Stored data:
※
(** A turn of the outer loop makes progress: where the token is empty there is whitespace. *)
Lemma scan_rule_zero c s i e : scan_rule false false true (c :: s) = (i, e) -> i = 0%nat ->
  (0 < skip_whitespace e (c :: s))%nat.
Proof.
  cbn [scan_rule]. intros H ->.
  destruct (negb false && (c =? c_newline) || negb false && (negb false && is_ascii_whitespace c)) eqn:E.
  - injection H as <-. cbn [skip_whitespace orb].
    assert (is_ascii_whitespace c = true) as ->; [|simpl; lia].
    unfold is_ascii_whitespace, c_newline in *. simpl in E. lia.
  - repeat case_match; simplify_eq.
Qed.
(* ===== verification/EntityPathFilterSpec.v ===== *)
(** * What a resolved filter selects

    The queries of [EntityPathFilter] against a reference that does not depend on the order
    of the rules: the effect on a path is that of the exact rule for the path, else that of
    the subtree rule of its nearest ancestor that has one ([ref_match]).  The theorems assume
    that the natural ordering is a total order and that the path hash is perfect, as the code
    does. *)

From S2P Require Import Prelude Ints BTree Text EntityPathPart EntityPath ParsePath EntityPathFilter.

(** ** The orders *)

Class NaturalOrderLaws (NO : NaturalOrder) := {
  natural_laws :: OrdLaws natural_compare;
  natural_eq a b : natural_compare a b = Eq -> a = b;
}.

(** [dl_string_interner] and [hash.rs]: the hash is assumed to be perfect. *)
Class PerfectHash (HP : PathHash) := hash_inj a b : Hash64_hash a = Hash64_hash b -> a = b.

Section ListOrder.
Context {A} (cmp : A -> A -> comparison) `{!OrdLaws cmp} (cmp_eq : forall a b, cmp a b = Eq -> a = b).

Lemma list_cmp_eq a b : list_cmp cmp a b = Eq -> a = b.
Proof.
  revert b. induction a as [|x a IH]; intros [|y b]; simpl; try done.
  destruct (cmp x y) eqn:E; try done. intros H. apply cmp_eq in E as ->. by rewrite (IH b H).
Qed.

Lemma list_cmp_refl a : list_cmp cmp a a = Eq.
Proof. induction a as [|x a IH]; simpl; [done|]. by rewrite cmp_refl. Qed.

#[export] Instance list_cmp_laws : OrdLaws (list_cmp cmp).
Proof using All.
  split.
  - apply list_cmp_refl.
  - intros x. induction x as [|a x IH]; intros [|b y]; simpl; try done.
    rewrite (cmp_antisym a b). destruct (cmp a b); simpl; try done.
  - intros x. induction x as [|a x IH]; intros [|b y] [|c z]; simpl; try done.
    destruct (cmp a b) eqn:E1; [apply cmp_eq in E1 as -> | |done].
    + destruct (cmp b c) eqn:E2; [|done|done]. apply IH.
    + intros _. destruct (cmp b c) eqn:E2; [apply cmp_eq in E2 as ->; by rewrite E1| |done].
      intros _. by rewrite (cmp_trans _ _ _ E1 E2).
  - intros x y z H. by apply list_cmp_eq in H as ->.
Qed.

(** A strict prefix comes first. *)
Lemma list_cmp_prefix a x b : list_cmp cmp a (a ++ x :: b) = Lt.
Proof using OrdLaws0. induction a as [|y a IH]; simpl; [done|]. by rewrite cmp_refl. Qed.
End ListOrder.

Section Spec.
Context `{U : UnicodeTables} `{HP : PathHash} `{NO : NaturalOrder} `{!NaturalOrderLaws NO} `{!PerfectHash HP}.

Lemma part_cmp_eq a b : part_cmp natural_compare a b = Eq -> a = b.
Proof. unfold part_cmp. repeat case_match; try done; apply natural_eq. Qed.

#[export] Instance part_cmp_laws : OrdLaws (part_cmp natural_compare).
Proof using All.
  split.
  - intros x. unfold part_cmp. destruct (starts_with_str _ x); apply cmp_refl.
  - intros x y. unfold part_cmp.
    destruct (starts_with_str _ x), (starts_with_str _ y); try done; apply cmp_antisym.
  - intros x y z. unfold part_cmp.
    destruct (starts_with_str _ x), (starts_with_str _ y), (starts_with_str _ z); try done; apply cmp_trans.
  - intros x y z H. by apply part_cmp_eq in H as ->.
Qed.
※
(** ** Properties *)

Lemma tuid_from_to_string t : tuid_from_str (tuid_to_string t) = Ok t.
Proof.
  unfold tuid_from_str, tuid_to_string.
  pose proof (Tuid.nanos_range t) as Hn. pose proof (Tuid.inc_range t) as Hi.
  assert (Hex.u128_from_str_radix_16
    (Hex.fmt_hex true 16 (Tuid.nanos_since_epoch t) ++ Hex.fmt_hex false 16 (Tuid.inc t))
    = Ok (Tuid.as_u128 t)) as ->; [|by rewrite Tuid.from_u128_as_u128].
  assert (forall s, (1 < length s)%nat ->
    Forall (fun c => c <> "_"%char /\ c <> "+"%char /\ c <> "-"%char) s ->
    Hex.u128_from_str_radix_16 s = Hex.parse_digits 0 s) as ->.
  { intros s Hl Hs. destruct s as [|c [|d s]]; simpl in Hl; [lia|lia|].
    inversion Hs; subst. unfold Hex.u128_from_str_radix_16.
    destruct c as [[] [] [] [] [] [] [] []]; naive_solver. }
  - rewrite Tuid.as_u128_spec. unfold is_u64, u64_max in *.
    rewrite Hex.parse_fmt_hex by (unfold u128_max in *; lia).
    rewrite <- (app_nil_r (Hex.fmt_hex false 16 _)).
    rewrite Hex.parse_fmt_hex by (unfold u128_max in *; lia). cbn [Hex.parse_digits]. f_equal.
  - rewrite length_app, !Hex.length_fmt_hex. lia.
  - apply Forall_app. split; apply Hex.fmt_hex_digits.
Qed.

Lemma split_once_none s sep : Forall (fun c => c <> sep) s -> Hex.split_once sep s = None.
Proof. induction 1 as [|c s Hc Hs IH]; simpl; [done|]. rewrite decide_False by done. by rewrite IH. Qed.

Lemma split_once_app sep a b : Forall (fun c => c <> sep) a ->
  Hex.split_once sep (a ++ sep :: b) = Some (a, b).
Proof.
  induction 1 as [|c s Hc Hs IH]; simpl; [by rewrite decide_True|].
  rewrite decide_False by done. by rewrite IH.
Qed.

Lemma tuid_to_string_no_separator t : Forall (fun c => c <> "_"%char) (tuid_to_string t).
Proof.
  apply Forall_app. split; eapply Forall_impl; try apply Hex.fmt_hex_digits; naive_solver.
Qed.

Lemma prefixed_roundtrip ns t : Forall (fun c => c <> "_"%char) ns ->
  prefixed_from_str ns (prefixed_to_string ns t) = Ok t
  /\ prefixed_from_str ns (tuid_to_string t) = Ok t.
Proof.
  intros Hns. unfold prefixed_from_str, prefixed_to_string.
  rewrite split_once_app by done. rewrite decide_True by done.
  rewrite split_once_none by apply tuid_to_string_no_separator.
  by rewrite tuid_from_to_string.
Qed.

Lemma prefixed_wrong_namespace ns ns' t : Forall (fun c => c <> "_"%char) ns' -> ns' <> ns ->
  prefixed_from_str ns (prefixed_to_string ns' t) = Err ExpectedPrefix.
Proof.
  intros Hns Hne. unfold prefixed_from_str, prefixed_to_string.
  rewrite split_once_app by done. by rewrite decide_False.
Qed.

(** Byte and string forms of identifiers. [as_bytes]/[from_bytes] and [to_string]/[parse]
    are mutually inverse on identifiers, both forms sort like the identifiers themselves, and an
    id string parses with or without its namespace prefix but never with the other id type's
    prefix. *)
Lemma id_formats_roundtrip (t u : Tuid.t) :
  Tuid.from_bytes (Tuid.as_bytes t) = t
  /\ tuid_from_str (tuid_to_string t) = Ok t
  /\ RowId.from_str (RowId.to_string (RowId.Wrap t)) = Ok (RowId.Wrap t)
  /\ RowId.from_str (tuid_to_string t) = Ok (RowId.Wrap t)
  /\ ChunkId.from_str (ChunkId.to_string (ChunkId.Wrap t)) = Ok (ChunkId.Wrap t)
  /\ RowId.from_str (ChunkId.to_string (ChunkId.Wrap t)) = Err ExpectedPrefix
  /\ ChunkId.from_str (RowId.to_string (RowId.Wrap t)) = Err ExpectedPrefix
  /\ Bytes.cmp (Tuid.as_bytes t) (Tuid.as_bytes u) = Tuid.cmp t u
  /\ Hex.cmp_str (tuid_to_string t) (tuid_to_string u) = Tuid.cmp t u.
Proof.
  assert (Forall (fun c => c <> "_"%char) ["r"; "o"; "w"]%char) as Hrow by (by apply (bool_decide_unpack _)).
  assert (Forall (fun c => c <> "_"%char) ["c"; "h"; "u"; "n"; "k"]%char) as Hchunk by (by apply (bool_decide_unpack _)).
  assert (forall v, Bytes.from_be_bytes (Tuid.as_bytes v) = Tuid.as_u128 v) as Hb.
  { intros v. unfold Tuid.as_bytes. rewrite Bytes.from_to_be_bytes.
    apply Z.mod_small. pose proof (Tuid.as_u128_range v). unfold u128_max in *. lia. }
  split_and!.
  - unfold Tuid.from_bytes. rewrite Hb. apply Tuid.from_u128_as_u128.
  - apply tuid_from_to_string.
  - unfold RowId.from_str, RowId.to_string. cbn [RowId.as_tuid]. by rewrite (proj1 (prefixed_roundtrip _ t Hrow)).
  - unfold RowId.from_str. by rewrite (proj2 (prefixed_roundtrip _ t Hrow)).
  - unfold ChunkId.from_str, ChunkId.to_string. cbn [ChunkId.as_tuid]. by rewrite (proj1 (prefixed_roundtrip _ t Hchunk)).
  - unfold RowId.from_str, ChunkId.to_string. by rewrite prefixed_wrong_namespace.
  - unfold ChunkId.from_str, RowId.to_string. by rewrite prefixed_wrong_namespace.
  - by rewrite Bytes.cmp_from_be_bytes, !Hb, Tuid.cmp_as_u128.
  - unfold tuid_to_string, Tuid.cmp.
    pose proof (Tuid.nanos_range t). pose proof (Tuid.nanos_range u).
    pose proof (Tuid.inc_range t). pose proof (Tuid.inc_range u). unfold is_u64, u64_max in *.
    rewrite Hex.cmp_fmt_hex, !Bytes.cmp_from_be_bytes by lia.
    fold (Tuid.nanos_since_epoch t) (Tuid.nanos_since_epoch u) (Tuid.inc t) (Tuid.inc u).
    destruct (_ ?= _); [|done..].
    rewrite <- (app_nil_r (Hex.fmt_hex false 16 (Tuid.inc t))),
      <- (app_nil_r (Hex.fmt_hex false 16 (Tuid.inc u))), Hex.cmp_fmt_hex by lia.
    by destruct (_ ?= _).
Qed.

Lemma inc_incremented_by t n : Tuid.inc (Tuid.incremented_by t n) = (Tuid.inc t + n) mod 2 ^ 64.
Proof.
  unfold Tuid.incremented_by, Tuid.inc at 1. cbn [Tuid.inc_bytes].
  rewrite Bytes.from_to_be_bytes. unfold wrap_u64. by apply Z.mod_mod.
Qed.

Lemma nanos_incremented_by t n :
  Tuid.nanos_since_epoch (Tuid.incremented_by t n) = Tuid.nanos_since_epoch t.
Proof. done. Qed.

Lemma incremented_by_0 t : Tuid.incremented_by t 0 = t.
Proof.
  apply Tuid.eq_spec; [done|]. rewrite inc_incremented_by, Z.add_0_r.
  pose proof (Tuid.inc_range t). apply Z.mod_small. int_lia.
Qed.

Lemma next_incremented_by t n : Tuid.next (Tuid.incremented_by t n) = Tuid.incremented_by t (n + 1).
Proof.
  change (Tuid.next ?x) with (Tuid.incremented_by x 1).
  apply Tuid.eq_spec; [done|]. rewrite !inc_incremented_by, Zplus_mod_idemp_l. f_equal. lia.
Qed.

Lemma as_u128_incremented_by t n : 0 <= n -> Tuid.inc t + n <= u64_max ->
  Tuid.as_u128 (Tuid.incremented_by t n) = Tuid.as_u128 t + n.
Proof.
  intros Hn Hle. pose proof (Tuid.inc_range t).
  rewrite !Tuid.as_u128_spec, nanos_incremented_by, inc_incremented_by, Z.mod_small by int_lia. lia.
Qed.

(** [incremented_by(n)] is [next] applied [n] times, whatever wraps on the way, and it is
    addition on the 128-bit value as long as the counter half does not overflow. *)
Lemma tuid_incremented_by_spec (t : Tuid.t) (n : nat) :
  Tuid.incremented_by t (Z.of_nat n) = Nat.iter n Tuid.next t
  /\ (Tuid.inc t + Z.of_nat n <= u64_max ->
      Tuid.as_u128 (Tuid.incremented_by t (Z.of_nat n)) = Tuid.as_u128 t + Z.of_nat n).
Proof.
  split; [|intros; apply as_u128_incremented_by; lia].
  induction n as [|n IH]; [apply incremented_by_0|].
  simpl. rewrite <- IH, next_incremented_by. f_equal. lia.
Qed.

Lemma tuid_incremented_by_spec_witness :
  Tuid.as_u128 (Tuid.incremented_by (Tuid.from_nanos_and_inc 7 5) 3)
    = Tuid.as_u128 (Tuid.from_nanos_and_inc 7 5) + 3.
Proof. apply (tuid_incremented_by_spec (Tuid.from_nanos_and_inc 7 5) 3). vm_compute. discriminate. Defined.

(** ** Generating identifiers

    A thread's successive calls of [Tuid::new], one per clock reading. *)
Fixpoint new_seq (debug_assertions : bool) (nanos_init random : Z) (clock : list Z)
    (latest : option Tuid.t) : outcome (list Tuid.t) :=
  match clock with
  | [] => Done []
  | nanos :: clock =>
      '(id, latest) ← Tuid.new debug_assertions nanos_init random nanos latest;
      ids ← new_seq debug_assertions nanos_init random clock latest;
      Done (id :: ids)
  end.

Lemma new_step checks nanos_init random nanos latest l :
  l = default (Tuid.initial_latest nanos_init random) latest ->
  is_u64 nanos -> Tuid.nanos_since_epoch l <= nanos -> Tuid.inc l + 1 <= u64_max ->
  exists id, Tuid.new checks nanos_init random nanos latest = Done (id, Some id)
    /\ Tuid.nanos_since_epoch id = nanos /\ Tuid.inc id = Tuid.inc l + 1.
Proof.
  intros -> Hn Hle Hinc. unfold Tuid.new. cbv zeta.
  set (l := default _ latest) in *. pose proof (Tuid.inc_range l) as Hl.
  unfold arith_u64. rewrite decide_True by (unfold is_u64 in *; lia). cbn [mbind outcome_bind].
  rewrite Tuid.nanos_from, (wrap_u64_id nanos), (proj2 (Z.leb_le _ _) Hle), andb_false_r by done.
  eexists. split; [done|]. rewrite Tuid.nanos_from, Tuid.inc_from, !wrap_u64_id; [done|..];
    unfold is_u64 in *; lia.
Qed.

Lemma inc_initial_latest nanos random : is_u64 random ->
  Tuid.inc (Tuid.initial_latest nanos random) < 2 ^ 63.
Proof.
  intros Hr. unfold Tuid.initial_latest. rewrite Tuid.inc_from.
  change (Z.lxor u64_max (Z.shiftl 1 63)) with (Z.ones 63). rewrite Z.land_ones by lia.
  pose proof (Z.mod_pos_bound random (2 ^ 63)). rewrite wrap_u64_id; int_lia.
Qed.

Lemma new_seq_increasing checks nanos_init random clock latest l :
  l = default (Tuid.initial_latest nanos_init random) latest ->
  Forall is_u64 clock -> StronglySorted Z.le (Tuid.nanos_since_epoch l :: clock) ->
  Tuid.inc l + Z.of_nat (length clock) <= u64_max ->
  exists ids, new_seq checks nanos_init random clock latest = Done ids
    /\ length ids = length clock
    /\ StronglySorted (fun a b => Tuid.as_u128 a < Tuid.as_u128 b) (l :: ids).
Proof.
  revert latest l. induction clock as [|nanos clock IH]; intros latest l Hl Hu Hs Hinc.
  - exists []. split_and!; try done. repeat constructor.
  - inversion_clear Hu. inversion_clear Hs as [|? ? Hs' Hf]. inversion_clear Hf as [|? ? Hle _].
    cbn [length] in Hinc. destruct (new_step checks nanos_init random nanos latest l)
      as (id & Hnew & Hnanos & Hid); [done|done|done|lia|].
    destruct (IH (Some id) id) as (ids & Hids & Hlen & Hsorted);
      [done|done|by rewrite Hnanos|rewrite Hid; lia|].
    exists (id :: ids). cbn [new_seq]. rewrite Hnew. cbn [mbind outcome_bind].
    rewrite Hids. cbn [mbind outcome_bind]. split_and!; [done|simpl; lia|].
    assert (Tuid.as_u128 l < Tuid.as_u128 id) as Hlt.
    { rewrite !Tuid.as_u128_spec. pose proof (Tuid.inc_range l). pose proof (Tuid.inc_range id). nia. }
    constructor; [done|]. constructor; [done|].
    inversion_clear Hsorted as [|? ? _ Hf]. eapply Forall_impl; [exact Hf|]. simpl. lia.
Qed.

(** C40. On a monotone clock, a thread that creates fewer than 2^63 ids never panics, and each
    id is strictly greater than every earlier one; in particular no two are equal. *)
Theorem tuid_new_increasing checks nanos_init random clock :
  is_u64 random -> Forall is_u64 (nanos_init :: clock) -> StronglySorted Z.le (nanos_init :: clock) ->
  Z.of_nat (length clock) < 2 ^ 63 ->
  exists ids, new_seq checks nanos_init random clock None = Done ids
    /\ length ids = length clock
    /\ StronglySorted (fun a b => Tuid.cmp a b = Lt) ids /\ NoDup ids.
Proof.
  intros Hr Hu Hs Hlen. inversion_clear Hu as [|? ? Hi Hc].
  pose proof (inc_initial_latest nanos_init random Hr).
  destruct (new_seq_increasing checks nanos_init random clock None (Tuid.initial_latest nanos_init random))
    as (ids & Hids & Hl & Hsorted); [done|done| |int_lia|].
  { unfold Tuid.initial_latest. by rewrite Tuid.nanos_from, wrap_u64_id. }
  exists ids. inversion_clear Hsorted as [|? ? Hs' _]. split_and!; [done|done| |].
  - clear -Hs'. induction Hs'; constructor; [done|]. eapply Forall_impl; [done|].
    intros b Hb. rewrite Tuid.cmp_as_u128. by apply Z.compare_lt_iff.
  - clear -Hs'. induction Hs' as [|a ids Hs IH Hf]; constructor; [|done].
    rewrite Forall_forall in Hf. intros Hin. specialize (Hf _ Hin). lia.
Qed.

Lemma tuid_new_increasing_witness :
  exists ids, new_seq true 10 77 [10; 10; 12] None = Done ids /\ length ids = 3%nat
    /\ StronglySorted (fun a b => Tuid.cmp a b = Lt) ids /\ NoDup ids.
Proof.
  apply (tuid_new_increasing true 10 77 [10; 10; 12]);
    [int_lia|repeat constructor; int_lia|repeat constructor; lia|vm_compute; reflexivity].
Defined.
※
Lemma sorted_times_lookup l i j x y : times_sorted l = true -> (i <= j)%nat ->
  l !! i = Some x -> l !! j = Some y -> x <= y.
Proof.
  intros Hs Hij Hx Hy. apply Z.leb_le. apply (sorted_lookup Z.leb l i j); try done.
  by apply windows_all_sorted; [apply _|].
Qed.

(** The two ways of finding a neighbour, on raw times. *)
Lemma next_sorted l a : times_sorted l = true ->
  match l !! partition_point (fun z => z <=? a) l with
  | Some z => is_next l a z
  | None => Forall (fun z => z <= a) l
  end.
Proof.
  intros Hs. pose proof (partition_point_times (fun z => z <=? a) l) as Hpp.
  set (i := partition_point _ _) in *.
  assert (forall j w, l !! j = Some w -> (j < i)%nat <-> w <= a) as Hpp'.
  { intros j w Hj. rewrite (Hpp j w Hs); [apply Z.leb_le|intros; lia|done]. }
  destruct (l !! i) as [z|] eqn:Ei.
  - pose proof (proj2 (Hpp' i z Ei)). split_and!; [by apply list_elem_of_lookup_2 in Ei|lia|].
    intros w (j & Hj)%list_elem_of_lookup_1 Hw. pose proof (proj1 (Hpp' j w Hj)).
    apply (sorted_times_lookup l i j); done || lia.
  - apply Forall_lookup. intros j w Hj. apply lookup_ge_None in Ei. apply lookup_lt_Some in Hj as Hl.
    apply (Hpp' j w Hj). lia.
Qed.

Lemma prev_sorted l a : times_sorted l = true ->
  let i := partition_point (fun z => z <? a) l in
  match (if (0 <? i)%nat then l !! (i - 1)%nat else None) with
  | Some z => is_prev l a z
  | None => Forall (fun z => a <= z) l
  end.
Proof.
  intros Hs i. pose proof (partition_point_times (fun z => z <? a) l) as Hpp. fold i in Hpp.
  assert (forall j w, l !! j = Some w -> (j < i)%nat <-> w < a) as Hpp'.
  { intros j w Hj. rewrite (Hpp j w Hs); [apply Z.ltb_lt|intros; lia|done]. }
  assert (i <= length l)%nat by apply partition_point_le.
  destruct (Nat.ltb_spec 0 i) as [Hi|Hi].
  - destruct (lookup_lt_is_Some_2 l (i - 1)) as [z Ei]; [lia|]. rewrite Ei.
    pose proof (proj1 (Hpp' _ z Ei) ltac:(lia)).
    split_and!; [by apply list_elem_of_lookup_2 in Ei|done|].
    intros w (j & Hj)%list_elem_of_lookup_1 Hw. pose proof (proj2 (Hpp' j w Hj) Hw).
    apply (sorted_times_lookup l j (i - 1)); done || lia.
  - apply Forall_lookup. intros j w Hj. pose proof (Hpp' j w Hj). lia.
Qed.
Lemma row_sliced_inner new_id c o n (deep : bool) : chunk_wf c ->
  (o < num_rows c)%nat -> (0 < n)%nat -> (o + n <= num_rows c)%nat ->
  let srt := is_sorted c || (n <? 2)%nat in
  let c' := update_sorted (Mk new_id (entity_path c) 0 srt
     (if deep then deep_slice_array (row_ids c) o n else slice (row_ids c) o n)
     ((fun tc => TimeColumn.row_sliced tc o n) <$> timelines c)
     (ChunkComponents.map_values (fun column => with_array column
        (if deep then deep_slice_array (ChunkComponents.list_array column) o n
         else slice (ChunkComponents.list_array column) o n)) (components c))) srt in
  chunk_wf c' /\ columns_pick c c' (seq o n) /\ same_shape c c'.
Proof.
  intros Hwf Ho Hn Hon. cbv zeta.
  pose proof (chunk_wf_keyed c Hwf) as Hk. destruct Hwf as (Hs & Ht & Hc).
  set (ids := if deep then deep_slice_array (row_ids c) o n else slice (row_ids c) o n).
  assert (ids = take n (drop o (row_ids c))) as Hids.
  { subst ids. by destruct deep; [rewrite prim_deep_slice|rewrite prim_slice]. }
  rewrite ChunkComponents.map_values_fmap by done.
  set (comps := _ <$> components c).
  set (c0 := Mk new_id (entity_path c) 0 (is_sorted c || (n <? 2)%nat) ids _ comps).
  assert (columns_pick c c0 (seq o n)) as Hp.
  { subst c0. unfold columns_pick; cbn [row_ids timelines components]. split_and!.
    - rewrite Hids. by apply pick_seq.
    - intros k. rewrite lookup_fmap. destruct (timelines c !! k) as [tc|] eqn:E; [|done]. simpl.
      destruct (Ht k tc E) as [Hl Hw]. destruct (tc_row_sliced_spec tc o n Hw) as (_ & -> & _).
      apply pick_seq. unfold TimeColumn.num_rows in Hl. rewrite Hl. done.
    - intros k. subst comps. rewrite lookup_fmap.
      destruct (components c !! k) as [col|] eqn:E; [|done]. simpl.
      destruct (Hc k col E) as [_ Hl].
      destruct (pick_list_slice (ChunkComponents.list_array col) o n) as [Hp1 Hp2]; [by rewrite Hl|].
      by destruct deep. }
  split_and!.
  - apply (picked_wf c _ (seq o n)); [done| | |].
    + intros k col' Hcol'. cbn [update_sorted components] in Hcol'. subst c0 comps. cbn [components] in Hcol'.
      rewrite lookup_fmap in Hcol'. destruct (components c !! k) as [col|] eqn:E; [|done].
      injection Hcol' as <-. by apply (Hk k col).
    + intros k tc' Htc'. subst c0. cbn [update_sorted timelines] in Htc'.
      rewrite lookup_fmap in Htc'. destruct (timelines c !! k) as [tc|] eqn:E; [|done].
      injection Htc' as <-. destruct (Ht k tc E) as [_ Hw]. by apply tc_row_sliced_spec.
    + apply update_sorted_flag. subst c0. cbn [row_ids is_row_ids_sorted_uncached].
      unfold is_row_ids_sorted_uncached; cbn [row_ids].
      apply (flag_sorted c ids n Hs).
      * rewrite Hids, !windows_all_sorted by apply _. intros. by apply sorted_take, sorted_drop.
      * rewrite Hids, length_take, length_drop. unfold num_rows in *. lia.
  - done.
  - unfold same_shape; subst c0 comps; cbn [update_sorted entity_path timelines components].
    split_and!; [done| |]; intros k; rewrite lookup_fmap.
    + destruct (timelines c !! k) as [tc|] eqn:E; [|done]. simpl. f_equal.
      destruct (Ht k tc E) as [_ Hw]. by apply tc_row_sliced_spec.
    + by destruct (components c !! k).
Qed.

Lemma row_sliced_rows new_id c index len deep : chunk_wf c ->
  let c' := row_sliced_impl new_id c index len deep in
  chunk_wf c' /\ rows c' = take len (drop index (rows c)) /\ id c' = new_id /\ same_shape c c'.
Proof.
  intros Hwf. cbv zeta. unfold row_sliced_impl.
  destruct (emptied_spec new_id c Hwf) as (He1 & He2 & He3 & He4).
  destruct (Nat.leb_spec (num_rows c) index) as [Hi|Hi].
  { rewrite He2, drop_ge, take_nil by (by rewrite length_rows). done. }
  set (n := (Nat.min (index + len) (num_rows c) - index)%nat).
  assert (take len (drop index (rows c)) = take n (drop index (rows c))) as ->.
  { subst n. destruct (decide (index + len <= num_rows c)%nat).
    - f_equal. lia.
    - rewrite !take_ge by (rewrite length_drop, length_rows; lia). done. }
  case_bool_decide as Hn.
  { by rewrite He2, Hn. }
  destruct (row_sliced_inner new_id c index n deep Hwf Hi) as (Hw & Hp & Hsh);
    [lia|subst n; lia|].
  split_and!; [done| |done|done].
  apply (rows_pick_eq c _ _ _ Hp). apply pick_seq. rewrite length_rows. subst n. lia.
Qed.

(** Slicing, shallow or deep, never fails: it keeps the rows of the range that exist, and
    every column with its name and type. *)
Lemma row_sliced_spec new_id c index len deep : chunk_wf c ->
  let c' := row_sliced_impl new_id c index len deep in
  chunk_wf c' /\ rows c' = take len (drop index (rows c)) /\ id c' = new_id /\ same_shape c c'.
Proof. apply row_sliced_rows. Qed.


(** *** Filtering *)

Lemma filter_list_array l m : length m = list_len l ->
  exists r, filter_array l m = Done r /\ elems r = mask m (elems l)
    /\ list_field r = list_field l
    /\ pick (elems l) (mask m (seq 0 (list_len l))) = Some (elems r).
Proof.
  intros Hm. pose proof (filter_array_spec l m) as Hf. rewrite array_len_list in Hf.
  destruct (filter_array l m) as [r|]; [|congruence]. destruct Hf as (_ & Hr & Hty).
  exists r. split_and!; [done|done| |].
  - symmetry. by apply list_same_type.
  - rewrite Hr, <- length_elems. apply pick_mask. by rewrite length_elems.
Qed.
※
__Required work__
Please write out, exactly as they appear above, only the lines in the stretch from the line with "destruct (Hc k col E) as [_ Hl]." through the line with "num_rows in *. lia.".

__Task output__
      destruct (Hc k col E) as [_ Hl].
      destruct (pick_list_slice (ChunkComponents.list_array col) o n) as [Hp1 Hp2]; [by rewrite Hl|].
      by destruct deep. }
  split_and!.
  - apply (picked_wf c _ (seq o n)); [done| | |].
    + intros k col' Hcol'. cbn [update_sorted components] in Hcol'. subst c0 comps. cbn [components] in Hcol'.
      rewrite lookup_fmap in Hcol'. destruct (components c !! k) as [col|] eqn:E; [|done].
      injection Hcol' as <-. by apply (Hk k col).
    + intros k tc' Htc'. subst c0. cbn [update_sorted timelines] in Htc'.
      rewrite lookup_fmap in Htc'. destruct (timelines c !! k) as [tc|] eqn:E; [|done].
      injection Htc' as <-. destruct (Ht k tc E) as [_ Hw]. by apply tc_row_sliced_spec.
    + apply update_sorted_flag. subst c0. cbn [row_ids is_row_ids_sorted_uncached].
      unfold is_row_ids_sorted_uncached; cbn [row_ids].
      apply (flag_sorted c ids n Hs).
      * rewrite Hids, !windows_all_sorted by apply _. intros. by apply sorted_take, sorted_drop.
      * rewrite Hids, length_take, length_drop. unfold num_rows in *. lia.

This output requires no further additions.